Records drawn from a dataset
----

Lemma repr_pos_nonempty m e : nonempty (repr_pos m e) = true.
Proof.
  unfold repr_pos.
  repeat case_match;
    repeat first [ reflexivity
                 | apply nonempty_app_l, repr_Z_nonempty
                 | apply nonempty_app_r ].
Qed.

Lemma repr_chars a : all_chars float_char (repr a) = true.
Proof.
  destruct a as [|[]|m e]; try reflexivity.
  unfold repr. repeat case_match; try reflexivity; auto using repr_pos_chars.
  rewrite all_chars_app. by rewrite repr_pos_chars.
Qed.

Lemma repr_nonempty a : nonempty (repr a) = true.
Proof.
  destruct a as [|[]|m e]; try reflexivity.
  unfold repr. repeat case_match; try reflexivity; auto using repr_pos_nonempty.
Qed.

End DecFloatFacts.

#[global] Instance dec_float_laws : PyFloatLaws dec_float.
Proof.
  split; [apply DecFloatFacts.repr_nonempty | apply DecFloatFacts.repr_chars].
Qed.

(** ** Exceptions and loops *)

(** Runs the binds whose first computation is a value. *)
Ltac run := cbn [mbind mret res_bind res_ret].

Lemma iloc_ok {A} (l : list A) i :
  i < length l → ∃ x, l !! i = Some x ∧ iloc l i = Ok x.
Proof.
  intros Hi. destruct (lookup_lt_is_Some_2 l i Hi) as [x Hx].
  exists x. unfold iloc. rewrite Hx. done.
Qed.

Lemma iloc_lookup {A} (l : list A) i x : l !! i = Some x → iloc l i = Ok x.
Proof. intros H. unfold iloc. by rewrite H. Qed.

(** A loop whose body keeps an invariant and never raises ends normally, in
    a state that satisfies the invariant. *)
Lemma for_each_inv {A S} (P : S → Prop) (body : A → S → res S) l s :
  (∀ x s, In x l → P s → ∃ s', body x s = Ok s' ∧ P s') →
  P s → ∃ s', for_each body l s = Ok s' ∧ P s'.
Proof.
  revert s. induction l as [|x l IH]; intros s Hbody Hs; simpl.
  - eauto.
  - destruct (Hbody x s) as (s1 & E1 & H1); [by left | done |].
    rewrite E1. simpl. apply IH; [|done].
    intros y t Hy. apply Hbody. by right.
Qed.

Lemma for_each_app {A S} (body : A → S → res S) l1 l2 s :
  for_each body (l1 ++ l2) s = for_each body l1 s ≫= for_each body l2.
Proof.
  revert s. induction l1 as [|x l1 IH]; intros s; simpl; [done|].
  destruct (body x s) as [s1|e]; simpl; [apply IH | done].
Qed.

(** [yields] by evaluation. *)
Lemma yields_run {V} (x : res (gmap string V)) key o :
  (m ← x; mret (m !! key)) = Ok o → yields x key o.
Proof. destruct x as [m|e]; [|done]. intros [= <-]. by exists m. Qed.

Lemma in_enumerate_from {A} (l : list A) n i x :
  In (i, x) (enumerate_from n l) → n ≤ i ∧ l !! (i - n) = Some x.
Proof.
  revert n. induction l as [|y l IH]; intros n; simpl; [done|].
  intros [[= <- <-]|H].
  - split; [lia|]. by rewrite Nat.sub_diag.
  - apply IH in H as [H1 H2]. split; [lia|].
    replace (i - n) with (S (i - S n)) by lia. done.
Qed.

Lemma in_enumerate {A} (l : list A) i x : In (i, x) (enumerate l) → l !! i = Some x.
Proof.
  intros H. apply in_enumerate_from in H as [_ H]. by rewrite Nat.sub_0_r in H.
Qed.

Lemma enumerate_from_app {A} (l1 l2 : list A) n :
  enumerate_from n (l1 ++ l2) = enumerate_from n l1 ++ enumerate_from (n + length l1) l2.
Proof.
  revert n. induction l1 as [|x l1 IH]; intros n; simpl.
  - by rewrite Nat.add_0_r.
  - rewrite IH. do 3 f_equal. lia.
Qed.

(** ** Depths *)

Section Depths.

Context {F : PyFloat}.

Lemma set_depth_ok key r i (d : gmap string float) :
  ∃ d', set_depth key r i d = Ok d' ∧ (d' = d ∨ ∃ v, d' = <[key := v]> d).
Proof.
  unfold set_depth.
  destruct (iloc r (i + 1)) as [c|e]; simpl; [|eauto].
  destruct (py_float c) as [v|e]; simpl; eauto.
Qed.

Lemma only_depths_insert k v d :
  depth_key k → only_depths d → only_depths (<[k := v]> d).
Proof.
  intros Hk Hd k' H. destruct (decide (k = k')) as [<-|Hne]; [done|].
  rewrite lookup_insert_ne in H by done. by apply Hd.
Qed.

Lemma depth_cell_ok r ic (d : gmap string float) :
  only_depths d → ∃ d', depth_cell r ic d = Ok d' ∧ only_depths d'.
Proof.
  intros Hd. destruct ic as [i c]. unfold depth_cell.
  repeat case_match;
    try (match goal with
         | |- context [set_depth ?k r i d] =>
             destruct (set_depth_ok k r i d) as (d' & -> & Hd');
             eexists; split; [reflexivity|];
             destruct Hd' as [->|[v ->]];
             [done | apply only_depths_insert; [unfold depth_key; auto | done]]
         end).
  eexists; split; [reflexivity | done].
Qed.

Lemma depth_scan_ok (df : grid) :
  ∃ d, for_each depth_row (enumerate df) ∅ = Ok d ∧ only_depths d.
Proof.
  apply (for_each_inv only_depths).
  - intros [i r] d _ Hd. unfold depth_row.
    apply (for_each_inv only_depths); [|done].
    intros ic d0 _ Hd0. by apply depth_cell_ok.
  - intros k [v H]. by rewrite lookup_empty in H.
Qed.

(** What [set_progress] returns, by cases on the two operands. *)
Lemma set_progress_spec key a b (d : gmap string float) :
  ∃ d', set_progress key a b d = Ok d' ∧
    ((∃ x y, d !! a = Some x ∧ d !! b = Some y ∧ d' = <[key := float_sub x y]> d)
     ∨ ((d !! a = None ∨ d !! b = None) ∧ d' = d)).
Proof.
  unfold set_progress, dict_in, dict_get.
  destruct (d !! b) as [y|] eqn:Eb, (d !! a) as [x|] eqn:Ea; simpl;
    repeat case_bool_decide; simpl;
    try (exfalso; match goal with H : ¬ is_Some _ |- _ => apply H; eauto end);
    try (exfalso; match goal with H : is_Some None |- _ => by destruct H end);
    eexists; (split; [reflexivity|]); eauto 10.
Qed.

End Depths.

(** C2. For every grid, [extract_depths] returns a dictionary that contains
    [progress_24hr] exactly when it contains both [depth_24hr] and
    [depth_00hr], and then [progress_24hr] is [depth_00hr - depth_24hr];
    likewise [progress_6hr] is present exactly when [depth_00hr] and
    [depth_06hr] are, and is [depth_06hr - depth_00hr]. *)
Theorem C2_progress_iff_operands {F : PyFloat} (df : grid) :
  ∃ d, extract_depths df = Ok d ∧
    (is_Some (d !! "progress_24hr") ↔
       is_Some (d !! "depth_24hr") ∧ is_Some (d !! "depth_00hr")) ∧
    (∀ p, d !! "progress_24hr" = Some p →
       ∃ x y, d !! "depth_00hr" = Some x ∧ d !! "depth_24hr" = Some y ∧
              p = float_sub x y) ∧
    (is_Some (d !! "progress_6hr") ↔
       is_Some (d !! "depth_00hr") ∧ is_Some (d !! "depth_06hr")) ∧
    (∀ p, d !! "progress_6hr" = Some p →
       ∃ x y, d !! "depth_06hr" = Some x ∧ d !! "depth_00hr" = Some y ∧
              p = float_sub x y).
Proof.
  unfold extract_depths.
  destruct (depth_scan_ok df) as (d & -> & Hd). simpl.
  assert (d !! "progress_24hr" = None) as N24.
  { destruct (d !! "progress_24hr") eqn:E; [|done].
    destruct (Hd "progress_24hr") as [?|[?|?]]; [eauto | done..]. }
  assert (d !! "progress_6hr" = None) as N6.
  { destruct (d !! "progress_6hr") eqn:E; [|done].
    destruct (Hd "progress_6hr") as [?|[?|?]]; [eauto | done..]. }
  destruct (set_progress_spec "progress_24hr" "depth_00hr" "depth_24hr" d)
    as (d1 & -> & H1). simpl.
  destruct (set_progress_spec "progress_6hr" "depth_06hr" "depth_00hr" d1)
    as (d2 & -> & H2). simpl.
  exists d2. split; [done|].
  destruct H1 as [(x & y & Ex & Ey & ->)|[Hn ->]];
    destruct H2 as [(x' & y' & Ex' & Ey' & ->)|[Hn' ->]];
    simplify_map_eq; unfold is_Some;
    repeat split;
    try (intros; repeat match goal with
                        | H : _ ∧ _ |- _ => destruct H
                        | H : ∃ _, _ |- _ => destruct H
                        | H : _ ∨ _ |- _ => destruct H
                        end; simplify_eq; eauto 10).
Qed.

(** ** Cells *)

Section Cells.

Context {F : PyFloat} {L : PyFloatLaws F}.

(** The text of a cell that is not a string is made of [float_char]s. *)
Lemma str_chars (c : cell) :
  (∀ s, c ≠ CStr s) → all_chars float_char (str c) = true ∧ nonempty (str c) = true.
Proof.
  destruct c as [|s|z|f]; simpl; intros H.
  - done.
  - by destruct (H s).
  - split; [apply repr_Z_chars | apply repr_Z_nonempty].
  - split; [apply float_repr_chars | apply float_repr_nonempty].
Qed.

(** Only a text cell can contain a text with a character that no number
    is printed with. *)
Lemma text_of_marker pat (c : cell) :
  all_chars float_char pat = false → contains pat (str c) = true → ∃ s, c = CStr s.
Proof.
  intros Hpat Hc. destruct c as [|s|z|f]; [| by eauto | |];
    exfalso; apply (contains_all_chars float_char) in Hc;
    first [ congruence | apply str_chars; done | reflexivity ].
Qed.

Lemma py_eq_text s : py_eq (CStr s) (CStr s) = true.
Proof. simpl. apply String.eqb_refl. Qed.

(** [l.index(x)] finds a text cell that is in the list. *)
Lemma list_index_text s (l : list cell) :
  In (CStr s) l → ∃ i, list_index (CStr s) l = Ok i ∧ i < length l.
Proof.
  induction l as [|y l IH]; simpl; [done|].
  intros H. destruct (py_eq y (CStr s)) eqn:E.
  - exists 0. split; [done | lia].
  - destruct H as [->|H]; [by rewrite py_eq_text in E|].
    destruct (IH H) as (i & -> & Hi). exists (S i). split; [done | lia].
Qed.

----

■ Work request ■
Your task is to restate, word for word, the line with "(** Only a text" and all lines after it, ending with the last line of the data.

■ Result of the task ■
(** Only a text cell can contain a text with a character that no number
    is printed with. *)
Lemma text_of_marker pat (c : cell) :
  all_chars float_char pat = false → contains pat (str c) = true → ∃ s, c = CStr s.
Proof.
  intros Hpat Hc. destruct c as [|s|z|f]; [| by eauto | |];
    exfalso; apply (contains_all_chars float_char) in Hc;
    first [ congruence | apply str_chars; done | reflexivity ].
Qed.

Lemma py_eq_text s : py_eq (CStr s) (CStr s) = true.
Proof. simpl. apply String.eqb_refl. Qed.

(** [l.index(x)] finds a text cell that is in the list. *)
Lemma list_index_text s (l : list cell) :
  In (CStr s) l → ∃ i, list_index (CStr s) l = Ok i ∧ i < length l.
Proof.
  induction l as [|y l IH]; simpl; [done|].
  intros H. destruct (py_eq y (CStr s)) eqn:E.
  - exists 0. split; [done | lia].
  - destruct H as [->|H]; [by rewrite py_eq_text in E|].
    destruct (IH H) as (i & -> & Hi). exists (S i). split; [done | lia].
Qed.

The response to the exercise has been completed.